On July 24, two hospitals that participate in the Section 340B drug discount program—Oregon Health & Science University and Maine General Medical Center—filed separate lawsuits against the Health Resources and Services Administration (HRSA), alleging that HRSA had unlawfully authorized pharmaceutical manufacturer Johnson & Johnson (J&J) to conduct an audit of the hospitals’ 340B-related records. Manufacturer audits—although historically fairly infrequent—have become more significant since finalization of the new 340B Administrative Dispute Resolution (ADR) rule. That rule, which establishes a process for resolving disputes between 340B covered entities and drug manufacturers, requires manufacturers to audit covered entities prior to initiating an ADR complaint. 

HRSA issued manufacturer audit guidelines in 1996 that, among other things, set forth certain pre-conditions to a manufacturer audit, including that a manufacturer must first provide the covered entity with written notice of the alleged violation. The guidelines also provide that a manufacturer may only request HRSA approval for an audit if the issue is not resolved after at least 30 days of “good faith” negotiations between the parties.   
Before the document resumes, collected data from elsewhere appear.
Definition GenerateChunk (masterSeed : string) (chunkID : Z) : Chunk :=
  let seed := chunkSeed masterSeed chunkID in
  let rng := rand_New seed in
  let '(k, rng) :=
    Intn (MaxObstaclesPerChunk - MinObstaclesPerChunk + 1) rng in
  let obstacleCount := MinObstaclesPerChunk + k in
  let chunkStartX := (float64_of_int chunkID * ChunkSize)%float in
  let chunkEndX := (float64_of_int (wrap64 (chunkID + 1)) * ChunkSize)%float in
  let currentX := (chunkStartX + 500)%float in
  {| ID := chunkID;
     Obstacles :=
       placeObstacles (Z.to_nat obstacleCount) rng currentX chunkEndX [] |}.

(** *** manager.go *)

Record ChunkManager := mkChunkManager {
  masterSeed : string;
  chunks : gmap Z Chunk
}.

Definition NewChunkManager (masterSeed : string) : ChunkManager :=
  {| masterSeed := masterSeed; chunks := ∅ |}.

(** The optimistic read and the re-check under the write lock see the same
    map when no other goroutine runs in between. *)
Definition GetOrGenerateChunk (chunkID : Z) (cm : ChunkManager)
  : Chunk * ChunkManager :=
  match chunks cm !! chunkID with
  | Some chunk => (chunk, cm)
  | None =>
      let chunk := GenerateChunk (masterSeed cm) chunkID in
      (chunk, {| masterSeed := masterSeed cm;
                 chunks := <[chunkID := chunk]> (chunks cm) |})
  end.

(** [n] calls of [GetOrGenerateChunk], for the IDs [chunkID], [chunkID+1],
    ...; the chunks are collected in that order. *)
Fixpoint getChunksFrom (n : nat) (chunkID : Z) (cm : ChunkManager)
  : list Chunk * ChunkManager :=
  match n with
  | O => ([], cm)
  | S n' =>
      let '(chunk, cm) := GetOrGenerateChunk chunkID cm in
      let '(rest, cm) := getChunksFrom n' (wrap64 (chunkID + 1)) cm in
      (chunk :: rest, cm)
  end.

(** [None] is the run-time panic of [make] on a negative capacity. *)
Definition GetChunksInRange (startX endX : float) (cm : ChunkManager)
  : option (list Chunk * ChunkManager) :=
  if (endX <=? startX)%float then Some ([], cm)
  else
    let startChunkID := int_of_float64 (startX / ChunkSize)%float in
    let endChunkID := int_of_float64 (endX / ChunkSize)%float in
    let capacity := wrap64 (wrap64 (endChunkID - startChunkID) + 1) in
    if capacity <? 0 then None
    else Some (getChunksFrom (Z.to_nat (endChunkID - startChunkID + 1))
                 startChunkID cm).

Definition GenerateAheadForPlayer (playerX : float) (chunksAhead : Z)
    (cm : ChunkManager) : ChunkManager :=
  let currentChunkID := int_of_float64 (playerX / ChunkSize)%float in
  (getChunksFrom (Z.to_nat (chunksAhead + 1)) currentChunkID cm).2.

Definition CleanupBehind (minPlayerX : float) (keepBehind : Z)
    (cm : ChunkManager) : ChunkManager :=
  let trailingChunkID := int_of_float64 (minPlayerX / ChunkSize)%float in
  let cleanupThreshold := wrap64 (trailingChunkID - keepBehind) in
  {| masterSeed := masterSeed cm;
     chunks := filter (fun kv => ~ kv.1 < cleanupThreshold) (chunks cm) |}.

Definition GetAllChunks (cm : ChunkManager) : list Chunk :=
  (map_to_list (chunks cm)).*2.

Definition GetOrGenerateChunkInterface (chunkID : Z) (cm : ChunkManager)
  : option Chunk * ChunkManager :=
  let '(chunk, cm) := GetOrGenerateChunk chunkID cm in (Some chunk, cm).

#[export] Instance manager_ChunkManager : Game.ChunkManager ChunkManager Chunk := {
  Game.GenerateAheadForPlayer := GenerateAheadForPlayer;
  Game.CleanupBehind := CleanupBehind;
  Game.GetOrGenerateChunkInterface := GetOrGenerateChunkInterface
}.

(** The calls a manager receives between its construction and a lookup. *)
Inductive Call :=
| CallGetOrGenerateChunk (chunkID : Z)
| CallGetChunksInRange (startX endX : float)
| CallGenerateAheadForPlayer (playerX : float) (chunksAhead : Z)
| CallCleanupBehind (minPlayerX : float) (keepBehind : Z)
| CallGetAllChunks.

Definition call (cm : ChunkManager) (c : Call) : ChunkManager :=
  match c with
  | CallGetOrGenerateChunk chunkID => (GetOrGenerateChunk chunkID cm).2
  | CallGetChunksInRange startX endX =>
      match GetChunksInRange startX endX cm with
      | Some (_, cm') => cm'
      | None => cm
      end
  | CallGenerateAheadForPlayer playerX chunksAhead =>
      GenerateAheadForPlayer playerX chunksAhead cm
  | CallCleanupBehind minPlayerX keepBehind =>
      CleanupBehind minPlayerX keepBehind cm
  | CallGetAllChunks => cm
  end.

Definition history (calls : list Call) (cm : ChunkManager) : ChunkManager :=
  foldl call cm calls.

End Generate.

(** A random source that replays a script: draw [d] answers [Intn n] with
    [d mod n] and [Float64] with [(d mod 4) / 4]; an exhausted script
    answers 0.  It stands in for [math/rand] where a concrete run of
    [GenerateChunk] is evaluated. *)
Definition quarter (d : Z) : float :=
  match d mod 4 with
  | 0 => 0%float
  | 1 => 0.25%float
  | 2 => 0.5%float
  | _ => 0.75%float
  end.

Definition scripted (script : list Z) : GoLibrary (list Z) := {|
  sha256_Sum256 := fun _ => replicate 32 Byte.x00;
  rand_New := fun _ => script;
  Intn := fun n r => match r with
                     | [] => (0, [])
                     | d :: r' => (d mod n, r')
                     end;
  Float64 := fun r => match r with
                      | [] => (0%float, [])
                      | d :: r' => (quarter d, r')
                      end
|}.

End Generation.

(** ** Package network *)

Module Network.

Import GoNum.

(** *** messages.go *)

Record PlayerState := mkPlayerState {
  I : Z;
  X : float;
  Y : float
}.

Record StateMessage := mkStateMessage {
  T : Z;
  P : list PlayerState
}.

(** The fields [T], [X] and [Y] of the Go struct [ObstacleData]. *)
Record ObstacleData := mkObstacleData {
  obstacleT : Z;
  obstacleX : float;
  obstacleY : float
}.

(** The fields [ID] and [Obs] of the Go struct [ChunkMessage]. *)
Record ChunkMessage := mkChunkMessage {
  chunkID : Z;
  Obs : list ObstacleData
}.

(** The dynamic type of the field [D]. *)
Inductive Payload :=
| StateData (m : StateMessage)
| ChunkData (m : ChunkMessage).

Record Message := mkMessage {
  E : string;
  D : Payload
}.

(** [json.Marshal]; [None] is its error. *)
Class Json := { Marshal : Message -> option (list Byte.byte) }.

(** *** hub.go *)

(** A buffered channel of encoded messages: what it holds, oldest first,
    and the capacity it was made with. *)
Record Chan := mkChan {
  queue : list (list Byte.byte);
  capacity : nat
}.

Definition make_chan (capacity : nat) : Chan :=
  {| queue := []; capacity := capacity |}.

(** [select { case ch <- m: default: }]: the send happens when the buffer
    has room, and the default branch is taken otherwise. *)
Definition trySend (m : list Byte.byte) (ch : Chan) : Chan :=
  if (length (queue ch) <? capacity ch)%nat then
    {| queue := queue ch ++ [m]; capacity := capacity ch |}
  else ch.

(** A receive by the writer goroutine; [None] when the channel is empty. *)
Definition receive (ch : Chan) : option (list Byte.byte * Chan) :=
  match queue ch with
  | [] => None
  | m :: q => Some (m, {| queue := q; capacity := capacity ch |})
  end.

Record ClientConnection := mkClientConnection {
  PlayerID : Z;
  SendChan : Chan;
  closed : bool
}.

Record ClientHub := mkClientHub { clients : gmap Z ClientConnection }.

Definition NewClientHub : ClientHub := {| clients := ∅ |}.

Definition AddClient (playerID : Z) (h : ClientHub) : ClientHub :=
  let client := {| PlayerID := playerID; SendChan := make_chan 10;
                   closed := false |} in
  {| clients := <[playerID := client]> (clients h) |}.

(** The channel is closed and the entry deleted under one lock, so the
    channel of a registered client is always open. *)
Definition RemoveClient (playerID : Z) (h : ClientHub) : ClientHub :=
  {| clients := delete playerID (clients h) |}.

(** One step of a client's [writeLoop]: the oldest message leaves the
    channel for the socket. *)
Definition writeLoopStep (playerID : Z) (h : ClientHub) : ClientHub :=
  match clients h !! playerID with
  | Some client =>
      match receive (SendChan client) with
      | Some (_, ch) =>
          {| clients := <[playerID := {| PlayerID := PlayerID client;
                                         SendChan := ch;
                                         closed := closed client |}]>
                          (clients h) |}
      | None => h
      end
  | None => h
  end.

Definition sendTo (messageBytes : list Byte.byte) (client : ClientConnection)
  : ClientConnection :=
  {| PlayerID := PlayerID client;
     SendChan := trySend messageBytes (SendChan client);
     closed := closed client |}.

(** The loop [for playerID, client := range h.clients] of both broadcasts:
    one non-blocking send per registered client. *)
Definition sendAll (messageBytes : list Byte.byte) (h : ClientHub) : ClientHub :=
  {| clients := sendTo messageBytes <$> clients h |}.

(** The player states of a state message: the alive players of the
    snapshot, in its order. *)
Definition playerStates (gameState : Game.GameState) : list PlayerState :=
  foldl (fun acc ptr =>
           match Game.players gameState !! ptr with
           | Some player =>
               if Game.IsAlive player then
                 acc ++ [ {| I := Game.ID player; X := Game.X player;
                             Y := Game.Y player |} ]
               else acc
           | None => acc
           end)
        [] (Game.GetAllPlayers gameState).

Definition stateMsg (now : Z) (gameState : Game.GameState) : Message :=
  {| E := "state";
     D := StateData {| T := now; P := playerStates gameState |} |}.

(** A float that [encoding/json] encodes: neither a NaN nor an infinity. *)
Definition json_float (f : float) : bool :=
  negb (PrimFloat.is_nan f || PrimFloat.is_infinity f).

(** The chunk goes through [encoding/json] and back; a float the encoder
    refuses makes the helper return the empty slice. *)
Definition convertChunkToObstacles (chunkData : Generation.Chunk)
  : list ObstacleData :=
  if forallb (fun o => json_float (Generation.X o) && json_float (Generation.Y o))
       (Generation.Obstacles chunkData)
  then
    map (fun o => {| obstacleT := Generation.Type_ o;
                     obstacleX := Generation.X o;
                     obstacleY := Generation.Y o |})
        (Generation.Obstacles chunkData)
  else [].

Definition chunkMsg (id : Z) (chunkData : Generation.Chunk) : Message :=
  {| E := "chunk";
     D := ChunkData {| chunkID := id;
                       Obs := convertChunkToObstacles chunkData |} |}.

Section Hub.
Context `{!Json}.

Definition BroadcastState (now : Z) (gameState : Game.GameState)
    (h : ClientHub) : ClientHub :=
  match Marshal (stateMsg now gameState) with
  | None => h
  | Some messageBytes => sendAll messageBytes h
  end.

Definition BroadcastChunk (id : Z) (chunkData : Generation.Chunk)
    (h : ClientHub) : ClientHub :=
  match Marshal (chunkMsg id chunkData) with
  | None => h
  | Some messageBytes => sendAll messageBytes h
  end.

#[export] Instance hub_Broadcaster : Game.Broadcaster ClientHub := {
  Game.BroadcastState := BroadcastState
}.

#[export] Instance hub_ChunkBroadcaster
  : Game.ChunkBroadcaster ClientHub Generation.Chunk := {
  Game.BroadcastChunk := BroadcastChunk
}.

(** The hubs the server can be in. *)
Inductive hub_reachable : ClientHub -> Prop :=
| hub_new : hub_reachable NewClientHub
| hub_add playerID h : hub_reachable h -> hub_reachable (AddClient playerID h)
| hub_remove playerID h :
    hub_reachable h -> hub_reachable (RemoveClient playerID h)
| hub_write playerID h :
    hub_reachable h -> hub_reachable (writeLoopStep playerID h)
| hub_state now gameState h :
    hub_reachable h -> hub_reachable (BroadcastState now gameState h)
| hub_chunk id chunkData h :
    hub_reachable h -> hub_reachable (BroadcastChunk id chunkData h).

End Hub.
Both Oregon Health & Science University and Maine General Medical Center state that they never received a written statement from J&J regarding the alleged violation of 340B program requirements, and that HRSA’s approval of J&J’s requests to conduct the audits therefore violated HRSA’s 1996 guidelines and was unlawful. The hospitals are asking the court to block the proposed audits and require HRSA to comply with the 1996 guidelines. Both lawsuits were filed in the U.S. District Court for the District of Columbia.